Problem:
From the entries below, retype only the lines from the one with "sort_names (omap (fun" through the one with "(** A session's", exactly as written.

Listed records:
(* ===== verification/SessionMachine.v ===== *)
(** The session command table (internal/session/state_machine.go): which lifecycle
    command each session state accepts and where it leads, with the command list shown
    to users.  States and commands are strings, as in the source, so unknown ones are
    covered. *)
From stdpp Require Import sorting.
From Stdlib Require Import OrdersEx.
From S2P Require Import Prelude BeadQuery.

Module session.

(** * States and commands *)

Definition StateActive : string := "active".
Definition StateAsleep : string := "asleep".
Definition StateSuspended : string := "suspended".
Definition StateStartPending : string := "start-pending".
Definition StateCreating : string := "creating".
Definition StateDraining : string := "draining".
Definition StateArchived : string := "archived".
Definition StateQuarantined : string := "quarantined".
Definition StateClosed : string := "closed".
Definition StateNone : string := "".
Definition anyState : string := "*".

Definition CmdCreate : string := "create".
Definition CmdReady : string := "ready".
Definition CmdSuspend : string := "suspend".
Definition CmdWake : string := "wake".
Definition CmdSleep : string := "sleep".
Definition CmdQuarantine : string := "quarantine".
Definition CmdDrain : string := "drain".
Definition CmdArchive : string := "archive".
Definition CmdClose : string := "close".

(** The transitions map as an association list; lookups go by key. *)
Definition transitions : list (string * list (string * string)) :=
  [ (CmdCreate, [(StateNone, StateStartPending)]);
    (CmdReady, [(StateCreating, StateActive)]);
    (CmdSuspend, [(StateActive, StateSuspended); (StateAsleep, StateSuspended);
                  (StateQuarantined, StateSuspended)]);
    (CmdWake, [(StateAsleep, StateActive); (StateSuspended, StateActive);
               (StateQuarantined, StateActive); (StateArchived, StateActive)]);
    (CmdSleep, [(StateActive, StateAsleep)]);
    (CmdQuarantine, [(StateActive, StateQuarantined); (StateAsleep, StateQuarantined)]);
    (CmdDrain, [(StateActive, StateDraining)]);
    (CmdArchive, [(StateActive, StateArchived); (StateAsleep, StateArchived);
                  (StateSuspended, StateArchived); (StateQuarantined, StateArchived);
                  (StateDraining, StateArchived)]);
    (CmdClose, [(anyState, StateClosed)]) ].

Fixpoint assoc {A} (k : string) (l : list (string * A)) : option A :=
  match l with
  | [] => None
  | (k', v) :: l' => if String.eqb k k' then Some v else assoc k l'
  end.

Definition IllegalTransitionError (from cmd : string) : error :=
  errmsg "illegal transition: state %q does not accept command %q" [from; cmd].

(** The lookup both functions make in one command's table. *)
Definition target (table : list (string * string)) (from : string) : option string :=
  match assoc from table with
  | Some to => Some to
  | None => if negb (String.eqb from StateNone) then assoc anyState table else None
  end.

Definition Transition (from cmd : string) : res string :=
  match assoc cmd transitions with
  | None => Err (errmsg "unknown command %q" [cmd])
  | Some table =>
      match target table from with
      | Some to => Ok to
      | None => Err (IllegalTransitionError from cmd)
      end
  end.

(** sort.Slice on the command names. *)
Fixpoint insert_name (x : string) (l : list string) : list string :=
  match l with
  | [] => [x]
  | y :: l' => if String.ltb y x then y :: insert_name x l' else x :: l
  end.
Fixpoint sort_names (l : list string) : list string :=
  match l with [] => [] | x :: l' => insert_name x (sort_names l') end.

Definition AllowedCommands (from : string) : list string :=
  sort_names (omap (fun ct => match target ct.2 from with Some _ => Some ct.1 | None => None end)
                transitions).

(** * The lifecycle as a step relation *)

(** A session's state moves by an accepted command, or by the reconciler's commit just
    before the provider starts (PreWakePatch), from start-pending to creating. *)
Inductive moves : string -> string -> Prop :=
| moves_cmd from cmd to : Transition from cmd = Ok to -> moves from to
| moves_prewake : moves StateStartPending StateCreating.
Inductive lifecycle : string -> string -> Prop :=
| lifecycle_nil s : lifecycle s s
| lifecycle_step s1 s2 s3 : moves s1 s2 -> lifecycle s2 s3 -> lifecycle s1 s3.

Definition live_states : list string :=
  [StateStartPending; StateCreating; StateActive; StateAsleep; StateSuspended; StateDraining;
   StateArchived; StateQuarantined].

Lemma insert_name_perm x l : insert_name x l ≡ₚ x :: l.
Proof.
  induction l as [|y l IH]; simpl; [done|]. destruct (String.ltb y x); [|done].
  rewrite IH. constructor.
Qed.

Lemma sort_names_perm l : sort_names l ≡ₚ l.
Proof. induction l as [|x l IH]; simpl; [done|]. by rewrite insert_name_perm, IH. Qed.

Lemma insert_name_sorted x l :
  x ∉ l -> StronglySorted (fun a b => String.ltb a b = true) l ->
  StronglySorted (fun a b => String.ltb a b = true) (insert_name x l).
Proof.
  intros Hx Hs. induction Hs as [|y l Hs IH Hy]; simpl; [repeat constructor|].
  apply not_elem_of_cons in Hx as [Hxy Hx]. destruct (String.ltb y x) eqn:E.
  - constructor; [by apply IH|]. rewrite insert_name_perm. by constructor.
  - destruct (beads.ltb_total x y Hxy) as [Hlt|]; [|congruence].
    constructor; [by constructor|]. constructor; [done|].
    eapply Forall_impl; [exact Hy|]. intros z Hz. by eapply beads.ltb_trans.
Qed.

Lemma sort_names_sorted l :
  NoDup l -> StronglySorted (fun a b => String.ltb a b = true) (sort_names l).
Proof.
  induction l as [|x l IH]; simpl; [constructor|]. intros [Hx Hl]%NoDup_cons.
  apply insert_name_sorted; [by rewrite sort_names_perm|by apply IH].
Qed.

Lemma assoc_elem {A} k (l : list (string * A)) v : assoc k l = Some v -> (k, v) ∈ l.
Proof.
  induction l as [|[k' v'] l IH]; [done|]. simpl. destruct (String.eqb_spec k k') as [<-|].
  - intros [= ->]. by constructor.
  - intros H. constructor. by apply IH.
Qed.

Lemma assoc_unique {A} k (l : list (string * A)) v :
  NoDup l.*1 -> (k, v) ∈ l -> assoc k l = Some v.
Proof.
  induction l as [|[k' v'] l IH]; [by intros _ ?%elem_of_nil|]. simpl.
  intros [Hk Hn]%NoDup_cons [[= -> ->]|Hin]%elem_of_cons; [by rewrite String.eqb_refl|].
  destruct (String.eqb_spec k k') as [->|]; [|by apply IH].
  destruct Hk. by apply (list_elem_of_fmap_2 fst) in Hin.
Qed.

Lemma commands_nodup : NoDup transitions.*1.
Proof. apply (bool_decide_unpack _). vm_compute. exact I. Qed.

Lemma Transition_target from cmd to :
  Transition from cmd = Ok to <-> exists table, (cmd, table) ∈ transitions /\ target table from = Some to.
Proof.
  unfold Transition. split.
  - destruct (assoc cmd transitions) as [table|] eqn:E; [|done]. apply assoc_elem in E.
    destruct (target table from) eqn:Et; [|done]. intros [= ->]. by exists table.
  - intros (table & Hin & Ht). by rewrite (assoc_unique _ _ _ commands_nodup Hin), Ht.
Qed.

(** Every accepted command leads from a known state to a live one, or closes. *)
Lemma target_cases cmd table from to :
  (cmd, table) ∈ transitions -> target table from = Some to ->
  (cmd = CmdClose /\ from <> StateNone /\ to = StateClosed)
  \/ (to ∈ live_states /\ from ∈ StateNone :: live_states).
Proof.
  intros Hin. unfold target, transitions in *.
  rewrite !elem_of_cons, elem_of_nil in Hin.
  assert (Hlive : forall s, existsb (String.eqb s) (StateNone :: live_states) = true ->
            s ∈ StateNone :: live_states).
  { intros s (x & Hx & ->%String.eqb_eq)%existsb_exists. by apply list_elem_of_In. }
  assert (Hlive' : forall s, existsb (String.eqb s) live_states = true -> s ∈ live_states).
  { intros s (x & Hx & ->%String.eqb_eq)%existsb_exists. by apply list_elem_of_In. }
  destruct Hin as [[= -> ->]|[[= -> ->]|[[= -> ->]|[[= -> ->]|[[= -> ->]|[[= -> ->]|[[= -> ->]|
    [[= -> ->]|[[= -> ->]|[]]]]]]]]]]; cbn [assoc];
    repeat match goal with
    | |- context [String.eqb from ?s] => destruct (String.eqb_spec from s) as [->|]
    end; simpl; intros H; try discriminate H; injection H as <-.
  all: try (right; split; [by apply Hlive'|by apply Hlive]).
  all: by left.
Qed.

(** The session command table: AllowedCommands lists, sorted and without
    repetition, exactly the commands Transition accepts; no history re-enters the state
    before creation or leaves the closed state, and from creation on every state is one
    of the eight live states or closed. *)
Theorem session_lifecycle :
  (forall from cmd, cmd ∈ AllowedCommands from <-> exists to, Transition from cmd = Ok to)
  /\ (forall from, StronglySorted (fun a b => String.ltb a b = true) (AllowedCommands from))
  /\ (forall s, lifecycle StateClosed s -> s = StateClosed)
  /\ (forall s1 s, moves StateNone s1 -> lifecycle s1 s -> s ∈ StateClosed :: live_states).
Proof.
  assert (Hsub : forall from l, (omap (fun ct : string * list (string * string) =>
            match target ct.2 from with Some _ => Some ct.1 | None => None end) l)
            `sublist_of` l.*1).
  { intros from l. induction l as [|[c t] l IH]; [done|]. simpl.
    destruct (target t from); [by apply sublist_skip|by apply sublist_cons]. }
  assert (Hstep : forall s s', s ∈ StateClosed :: live_states -> moves s s' ->
                   s' ∈ StateClosed :: live_states).
  { intros s s' _ [from cmd to (table & Hin & Ht)%Transition_target|].
    - destruct (target_cases _ _ _ _ Hin Ht) as [(_ & _ & ->)|[H _]]; [by constructor|by constructor].
    - by apply (bool_decide_unpack _). }
  split; [|split; [|split]].
  - intros from cmd. unfold AllowedCommands. rewrite sort_names_perm, list_elem_of_omap.
    setoid_rewrite Transition_target. split.
    + intros ([c t] & Hin & H). simpl in H. destruct (target t from) eqn:E; [|done].
      injection H as ->. by exists s, t.
    + intros (to & t & Hin & Ht). exists (cmd, t). split; [done|]. simpl. by rewrite Ht.
  - intros from. apply sort_names_sorted. eapply sublist_NoDup; [apply commands_nodup|apply Hsub].
  - intros s Hl. remember StateClosed as c eqn:Hc. induction Hl as [|s1 s2 s3 Hm _ IH]; [done|].
    subst s1. assert (s2 = StateClosed) as ->; [|by apply IH].
    inversion Hm as [from cmd to Ht|]; subst.
    apply Transition_target in Ht as (table & Hin & Ht).
    destruct (target_cases _ _ _ _ Hin Ht) as [(_ & _ & ->)|[_ Hf]]; [done|].
    exfalso. revert Hf. apply (bool_decide_unpack _). vm_compute. exact I.
  - intros s1 s Hm Hl. assert (H1 : s1 ∈ StateClosed :: live_states).
    { inversion Hm as [from cmd to Ht|]; subst. apply Transition_target in Ht as (table & Hin & Ht).
      destruct (target_cases _ _ _ _ Hin Ht) as [(_ & ? & _)|[H _]]; [done|by constructor]. }
    clear Hm. induction Hl; [done|]. eauto.
Qed.

Lemma session_lifecycle_witness :
  CmdWake ∈ AllowedCommands StateArchived /\ StateDraining ∈ StateClosed :: live_states.
Proof.
  destruct session_lifecycle as (Ha & _ & _ & Hr). split.
  - apply Ha. by exists StateActive.
  - apply (Hr StateStartPending); [by apply moves_cmd with CmdCreate|].
    apply lifecycle_step with StateCreating; [apply moves_prewake|].
    apply lifecycle_step with StateActive; [by apply moves_cmd with CmdReady|].
    apply lifecycle_step with StateDraining; [by apply moves_cmd with CmdDrain|apply lifecycle_nil].
Defined.

End session.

Solved problem:
  sort_names (omap (fun ct => match target ct.2 from with Some _ => Some ct.1 | None => None end)
                transitions).

(** * The lifecycle as a step relation *)

(** A session's state moves by an accepted command, or by the reconciler's commit just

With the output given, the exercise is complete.